When Silence Begins to Speak

Interpreting Byzantine Art and Recovering Access to Meaning at Antivouniotissa Museum

Antivouniotissa Museum, Corfu, Greece.

Former church dedicated to Our Lady of Antivouniotissa.

Artwork discussed: Descent into Hell (first quarter of the sixteenth century), attributed to Iakobos, Cretan School.

More than twenty steps appear before me.

—Could this be the Byzantine art museum I have been looking for?

I begin to climb.

Gradually, I approach the main entrance: two twin doors—one protected by a glass enclosure—perfectly aligned with the staircase connecting the coastal street to the old church. As I move upward, the change in elevation transforms the perspective and, from inside, the sea becomes part of the visual journey.

Today, few things fascinate me more than encountering a work of art in the place for which it was originally conceived.

At the heart of the former church dedicated to Our Lady of Antivouniotissa, an important collection of icons and devotional objects dating from the fifteenth to the twentieth centuries has been preserved, representing both the religious art of Corfu and the development of the Cretan School.

Entering this museum means entering an atmosphere more than a collection.

A slower rhythm. Silence. Icons still occupying positions connected to their original liturgical function.

Among the works displayed in the northern narthex of the church—a transitional space between the exterior and interior of the temple—one unexpectedly stopped me.

With no more information than a title in English and Greek and an approximate date:

“Descent into Hell – First quarter of the sixteenth century”.

I remained standing before it, trying to understand what I was seeing.

A central figure. The resurrected Christ surrounded by a luminous almond-shape aureola (mandorla). Darkness opening beneath his feet. An elderly man whose hand was being held. And beside him, a figure covered in a red mantle.

My eyes searched for relationships. Nothing appeared immediately. It was not a lack of interest. It was something else.

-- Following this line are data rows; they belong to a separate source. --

(** *** Element-wise, on any arithmetic *)

Section Elementwise.
Context {R : Type} `{Arith R}.

Lemma confidence_length (probabilities : list R) :
  length (binary_classification_confidence probabilities) = length probabilities.
Proof. apply length_map. Qed.

Lemma confidence_lookup (probabilities : list R) (i : nat) (p : R) :
  probabilities !! i = Some p →
  binary_classification_confidence probabilities !! i =
    Some (if geb p lit_0_5 then sub (mul lit_2 p) lit_1
          else sub lit_1 (mul lit_2 p)).
Proof.
  intros Hp. unfold binary_classification_confidence.
  change (List.map confidence probabilities) with (confidence <$> probabilities).
  by rewrite list_lookup_fmap, Hp.
Qed.
End Elementwise.

(** *** In exact arithmetic *)

Lemma Qle_bool_false (x y : Q) : Qle_bool x y = false → (y < x)%Q.
Proof.
  intros Hxy. destruct (Qlt_le_dec y x) as [?|Hle]; [done|].
  apply Qle_bool_iff in Hle. congruence.
Qed.

(** Case analysis on the test [p >= 0.5] of the formula. *)
Ltac confidence_case p :=
  let Hp := fresh "Hp" in
  unfold confidence at 1; cbn [geb Q_Arith lit_0_5 lit_1 lit_2 mul sub];
  destruct (Qle_bool (1 # 2) p) eqn:Hp;
  [apply Qle_bool_iff in Hp | apply Qle_bool_false in Hp].

Lemma confidence_exact_above (p : Q) :
  (1 # 2 <= p)%Q → (confidence p == 2 * p - 1)%Q.
Proof. intros Hge. confidence_case p; lra. Qed.

Lemma confidence_exact_below (p : Q) :
  (p < 1 # 2)%Q → (confidence p == 1 - 2 * p)%Q.
Proof. intros Hlt. confidence_case p; lra. Qed.

Lemma confidence_exact_symmetric (p : Q) :
  (confidence (1 - p) == confidence p)%Q.
Proof.
  destruct (Qlt_le_dec p (1 # 2)) as [Hlt|Hge].
  - rewrite (confidence_exact_below p Hlt), confidence_exact_above; lra.
  - rewrite (confidence_exact_above p Hge).
    destruct (Qlt_le_dec (1 - p) (1 # 2)) as [Hlt'|Hge'].
    + rewrite confidence_exact_below; lra.
    + rewrite confidence_exact_above; lra.
Qed.

Lemma confidence_exact_grows_above (p q : Q) :
  (1 # 2 <= p)%Q → (p < q)%Q → (confidence p < confidence q)%Q.
Proof.
  intros Hp Hpq.
  rewrite (confidence_exact_above p), (confidence_exact_above q); lra.
Qed.

Lemma confidence_exact_grows_below (p q : Q) :
  (q < p)%Q → (p <= 1 # 2)%Q → (confidence p < confidence q)%Q.
Proof.
  intros Hqp Hp. rewrite <- (confidence_exact_symmetric p).
  rewrite (confidence_exact_above (1 - p)), (confidence_exact_below q); lra.
Qed.

(** *** In binary64 *)

(** Against C10 as stated: on Python's floats the confidences of 0.3 and of
    0.7 differ by rounding, whether 0.7 is given or computed as [1 - 0.3].
    (The decimals stand for the nearest binary64 values, as in Python:
    [0x1.999999999999ap-2] for 0.4, [0x1.9999999999998p-2] for
    0.3999999999999999.) *)
Lemma confidence_binary64_not_symmetric :
  binary_classification_confidence [0.3; 0.7]%float
    = [0.4; 0.3999999999999999]%float ∧
  PrimFloat.sub 1 0.3 = 0.7%float ∧
  confidence (PrimFloat.sub 1 0.3) ≠ confidence 0.3%float.
Proof.
  split; [vm_compute; reflexivity|]. split; [vm_compute; reflexivity|].
  intros Heq.
  apply (f_equal (λ c, PrimFloat.eqb c 0.4)) in Heq.
  vm_compute in Heq. discriminate Heq.
Qed.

For several minutes, I remained silent before an image that seemed to contain a meaning to which I did not yet have access.


When Looking Is Not Understanding

Descent into Hell (first quarter of the sixteenth century), attributed to Iakobos, Cretan School.

Why did this image remain partially inaccessible to me despite my interest in Byzantine art?

I could recognize its religious character.

I could recognize beauty.

I could recognize intention.

But recognition is not the same as understanding.

Many historical works belong to symbolic systems whose codes contemporary audiences no longer fully share. This does not mean that the work has ceased to communicate.

Perhaps silence emerges precisely there: in the space that opens between the image and the person attempting to interpret it.


A Small Act of Interpretation Changes Everything

After moving through the museum spaces—the nave, central hall, and gallery/narthex—I could no longer resist asking about the meaning of the work that the museum identified as Descent into Hell. The person in the entrance hesitated before answering.

After a long silence, opened a book written in Greek. Only a few words emerged:

Jesus.

Adam and Eve.

Beelzebub.

Sarcophagus.

Those few words reorganized the image.

What had initially appeared to be a collection of isolated visual elements suddenly became a narrative.

The narrative of Christ’s Resurrection represented through the visual language of Byzantine art: the iconographic tradition more commonly refers to this scene as Anastasis or Christ’s Descent into Hades. The resurrected Christ does not emerge from the tomb; instead, he descends into the underworld as a symbol of victory over death and redemption for humanity.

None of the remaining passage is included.